Mais il existe “des zones presque vierges de données”, comme en Arctique, et dans l’hémisphère sud “on a un manque de données flagrant”, notamment dans l’Océan indien et l’Atlantique sud, souligne Christophe Maes, océanographe physicien à l’Institut de recherche pour le développement.
“Ces grandes courses vont nous permettre d’avoir presque comme une photographie instantanée de l’ensemble de la circulation” des plastiques, et d’en apprendre ainsi plus sur les courants océaniques qui les transportent, poursuit-il.
Avant toute cartographie, d’autres laboratoires devront analyser les dizaines d’échantillons récoltés. “Malheureusement ça se fait à la main”, raconte en souriant Catherine Dreanno, de l’Ifremer: une demi-journée pour chaque échantillon. Polystyrène, polyamide, polyéthylène… Le but est d'”identifier les grandes catégories de plastique” et de les quantifier.
Jérôme Cachot, écotoxicologue aquatique à l’université de Bordeaux, se penchera lui sur les polluants, chimiques ou métaux. “Les plastiques fixent les polluants de la colonne d’eau et leur servent de véhicule, c’est un bon dosimètre de la qualité de l’eau”, explique-t-il.

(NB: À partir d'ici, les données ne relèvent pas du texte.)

(* ===== verification/Prelude.v ===== *)
(** * vmwOS: a verification library for the kernel under src/kernel, the
      programs under src/userspace and the tool that packs them

    vmwOS is a small operating system for the Raspberry Pi in C: a kernel with
    preemptive processes, a physical allocator, a read-only file system on a
    ramdisk, a console on the serial line and some thirty system calls; a C
    library; programs that run on it, a shell, [ls], [cat], a slide show and
    others; and genromfs, which packs them on the build host into the image of
    the ramdisk.  This library models the C code routine by routine, with the
    source's names, and proves what each part does, up to theorems about the
    composition: the kernel boots into the shell, keeps its tables in order
    until a store hits one of its objects, the programs do their work on it, and
    what the build host packs they read.

    ** How the code is modelled

    - Integers are [Z] with the wrap-around of their type written out ([u8],
      [u16], [u32], [s32], [u64]); bit operations are those of [Z].
    - Memory is flat: [mem] is a function from addresses to bytes, with
      little-endian words ([load32], [store32]).  Local arrays whose address is
      passed on are memory too, at addresses given by a record of the file
      ([locals], [flocals], [layout_]); so a routine that writes behind the end
      of an array does so in the model.  [modifies rs m m'] says that only the
      regions [rs] differ.
    - Process control blocks are records in a finite map from addresses; a
      dereference of NULL or of a freed block is a failed lookup.
    - A board is a type with a load and a store for registers ([Mmio.Device]);
      what a driver needs of its device is a class of laws ([Mmio.Plain],
      [Serial.Uart], [I2c.Bsc]), and each is instantiated by a concrete
      board in the witnesses.
    - A routine is a function of the state it uses; [option] is used where it
      may not return, dereferences a bad pointer or leaves an array (the map of
      the allocator): [None] is never a result.  [Genromfs.gen] and [User.user]
      have outcomes of their own for this, and [User.returns] asks of a program
      that it never meets them.
      A loop that the source does not bound takes fuel.  A theorem gives the
      fuel it needs in terms of the input, the length of a string, the entries
      of a directory, the turns a device may keep a driver waiting; so each
      also says that the code returns.
    - Errors are the negative numbers of the source (kernel/include/lib/errors.h,
      below).
    - Routines that other files rely on are offered as interfaces: [MemFill]
      (the assembly [memset], discharged in [ArmMemset]), [Ls.Directory] (what
      [ls] needs of a kernel, discharged in [LsKernel]), [FileAccess.Readable]
      (what a reader of files needs, discharged there), the laws of devices.
    - A program is a term of a small free monad ([User]): it computes on memory
      and stops at its system calls; [User.run] answers them, with the kernel of
      [Syscalls] or with an interface.

    ** The files

    Foundations.
    - [Prelude]: integers, memory, lists of bytes, the tactics [b2p], [bcase],
      [bind_with] and the hint database [words].
    - [ArmMemset]: lib/memset.c, userspace/vlibc/string.c: the assembly [memset]
      run on a machine with the instructions it uses.
    - [CString]: lib/string.c, lib/memcpy.c, vlibc/string.c.
    - [Printk]: lib/printk.c and the same formatter in vlibc/printf.c.

    Memory, files and processes.
    - [PageAlloc]: memory/memory.c, the bitmap of 4 kB chunks.
    - [Romfs]: fs/romfs/romfs.c and drivers/block/ramdisk.c on the bytes of the
      image.
    - [Files]: fs/files.c: descriptors, paths, the calls of the file system.
    - [Process]: processes/process.c, the table as a doubly linked list.
    - [Sched]: processes/scheduler.c, waitqueue.c, waitpid.c, vfork.c,
      syscalls/exit.c.
    - [Exec]: processes/exec.c, idle_task.c, userspace.c.

    Devices.
    - [Mmio]: lib/mmio.h, drivers/bcm2835; [Gpio]: boot/hardware_detect.c (the
      revision tables), drivers/gpio, drivers/led; [Irq]: interrupts/gic-400.c
      and the enabling of interrupts; [Serial]: drivers/serial; [Console]:
      drivers/console and the receive interrupt; [Interrupts]: the timer,
      time/time.c, syscalls/nanosleep.c and the interrupt handler; [I2c]:
      drivers/i2c.
    - [DeviceTree]: boot/device_tree.c and the rest of hardware_detect.c;
      [Atags]: boot/atags.c; [Debug]: debug/ and lib/memory_benchmark.c.

    The whole kernel.
    - [Syscalls]: syscalls/syscalls.c with the calls that have no file of their
      own, and the stubs of the library, vlibc/syscalls.arm.c.
    - [Safety]: the kernel as a transition system: system calls, calls that go
      on after a sleep, interrupts and the computations of programs, in any
      order, with a state [Lost] for what nothing is known of.
    - [Boot]: kernel_main.c, drivers/drivers.c and memory_hierarchy_init, from
      the registers of the loader to the first process; [BoardTree]:
      the same when the loader has left a device tree.

    Programs.
    - [User]: the monad; [Vlibc]: the rest of the C library; [FileAccess]:
      reading a file from the beginning.
    - [Ls] and [LsKernel]: ls.c; [Shell]: shell.c; [Blackjack]: blackjack.c;
      [Slideshow]: slideshow.c; [Controller]: wii_controller.c and bet_amount.c;
      [Programs]: hello.c, pwd.c, uname.c, sysinfo.c, printa.c, printb.c,
      cat_count.c, cat.c.

    The image.
    - [Genromfs]: genromfs-0.5.2/genromfs.c, the tool the Makefile of the
      userspace makes the image with: module [Dlist] the linked lists, [Walk] the
      directories of the host, then the writer and the options.  The system
      calls of the host are the record [host].
    - [ImageTree]: what the host must promise ([host_ok]), the tree the walk
      builds, the offsets of its nodes, and the end of the walk ([measured]).
    - [Image]: the bytes of the tree, read back with the routines of [Romfs] and
      [Files].
    - [HostDemo]: a host that fulfils [host_ok] and its image.
    - [HostImage]: the theorems from the directory to the kernel.

    ** How the parts interact

    [Interrupts.sys] joins the board, the console, the timer and the tables of
    the processes ([Process.kstate], which holds the memory, the allocator and
    the registers of the processor); [Syscalls.system] adds the open files and
    the I2C bus.  [Syscalls.swi_handler] is a system call with its entry and
    exit, [Interrupts.interrupt_handler_c] an interrupt; a call that blocks puts
    the process to sleep and hands the processor over ([Sched.schedule]), and
    goes on from where it slept when it is chosen again: that is an outcome of
    the call and a step of its own.  [Safety.kernel_step] is the union of these
    steps.  [User.run] with [User.kernel_call] puts a program on top of it.

    ** What the theorems show

    - Safety of the kernel: there is no protection, so a store into an object of
      the kernel, by a program or by a system call given such a pointer, and an
      undefined access lead to [Lost].  In every other state that is reached by
      steps in any order, the list of processes is well formed, every control
      block, stack and text is a block of the allocator of its own, the process
      that runs is in the table and has not exited, and the kernel still
      schedules, allocates and forks.
    - Booting: [kernel_main] reaches user mode with the idle task and /bin/shell
      in the table, with a device tree from the loader or without, and the state
      is one the safety theorem starts from.
    - The allocator: chunks in use are exactly those of live blocks; the search
      is next fit and fails only when no run is free.  The map has 8192 words,
      1 GB of chunks, and the search tests chunks behind the memory of the board:
      it stays inside the map when the board has as many chunks less than the map
      as a request asks for ([VIDEO_CHUNKS], 16 MB, which the video core keeps of
      every board, in the theorems on the whole kernel).
    - Processes: creation and destruction keep the invariant of table and
      memory; the scheduler goes round the ready processes; waiting, exiting,
      forking and sleeping wake and block the right ones; [execve] loads exactly
      the bytes of the file.
    - Files: names are looked up and paths resolved as the directory tree says,
      the walks end, and descriptors are handed out lowest first; a file that is
      opened and copied arrives on the serial line byte by byte.
    - Console and interrupts: the ring buffer is a queue; a key wakes its
      readers; the handler serves exactly what is pending, hands over to the
      next process in turn and keeps the invariants.
    - Formatting: the text written is the text the format stands for; numbers
      are read back by [atoi]; [printf] writes it with one system call.
    - Devices: the register values after initialisation, the bytes sent and
      received, under the laws of the device.
    - Device tree and tags: queries of a well-formed tree or list end and
      give what it says.
    - Programs on the kernel: [ls] lists a directory in columns, [cat] prints a
      file, the slide show decodes an image, the shell reads a line and starts
      the program it names, the controller programs follow the buttons;
      blackjack deals six decks, values hands right, never pays more than it
      should and stays inside its arrays.
    - The image: genromfs ends on every directory of finite depth and writes its
      image, unless the sum of a header is the least [int], which it negates;
      the image is well formed, every path of the host leads the kernel to the same file,
      a directory with bin/shell makes an image that [Boot] boots from, and
      [cat] on the kernel prints the host's file.  The fuel of the walk is the
      depth of the directory, a bound the host gives ([rank]); [weight] bounds
      the bytes, so that no [int] overflows.

    Where the code is wrong the model follows it, and a lemma shows the wrong
    behaviour (a limit off by one, an index that runs behind an array, a loop
    without an end); such lemmas stand next to the routine they are about.

    ** Not modelled

    - Assembly: boot/boot-armv7.s, interrupts/irq_handler.s,
      syscalls/swi_handler.s, vlibc's ll.arm.eabi.s; lib/locks.s, which nothing
      calls.  What the C code sees of it, the saved registers and the switch of
      the current process, is part of [Sched] and [Syscalls].  The idle loop and
      the jump to user mode have no effect on the state.
    - memory/armv7-mmu.c: every body is compiled out, so virtual addresses are
      physical ones and there is no protection between processes: the safety
      theorem ends ([Safety.Lost]) where a store hits an object of the kernel.
      The records that stand for these objects are not in [k_mem]; the machine
      of [Safety] gives their bytes any value before each step.
    - Drivers of which only the header is in the repository (mailbox, frame
      buffer, keyboard, random numbers, temperature, cycle counter); the code
      that calls them is modelled with the error or with a parameter.
    - [delay], which only takes time, and messages that a debug flag switches
      off.
    - vlibc/syscalls.x86_64.c, the stubs for a Linux host.
    - Of genromfs: the listing of -v and the help text, which only print, and
      the messages on stderr.  [getopt] is the list of the options it returns.
      The theorems on the image are for [plain_options], without -A and -x (a
      pattern for the dot entry moves the first header away from where it is
      looked for), and for directories without names that begin with @; the
      model has both.  They ask of the host that it does not change during the
      run and that each path of a file shows the same inode.
    - The image is a hypothesis of the theorems on kernel and programs
      ([Files.flayout] and the directories in it); [HostImage] shows of the
      directories that an image made by genromfs has them.  That the linker puts
      the image where the kernel looks for it stays a hypothesis. *)

From stdpp Require Import base list numbers gmap.
From Stdlib Require Import ZArith Lia.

Quel que soit le domaine d’étude, l’installation de capteurs sur des voiliers de course sillonnant des régions peu fréquentées est un atout, soulignent tous les participants. Pour encourager cette démarche, la commission océanique intergouvernementale de l’Unesco et l’association Imoca, qui gère les courses de la classe des monocoques du même nom, ont signé en janvier un partenariat pour promouvoir les sciences océaniques.
Martin Kramp, coordinateur du réseau onusien JCOMMOPS d’observation des océans, voit toujours plus loin: “J’espère que pour le Vendée globe 2024 il y aura une nouvelle règle de classe qui rende une contribution scientifique obligatoire”.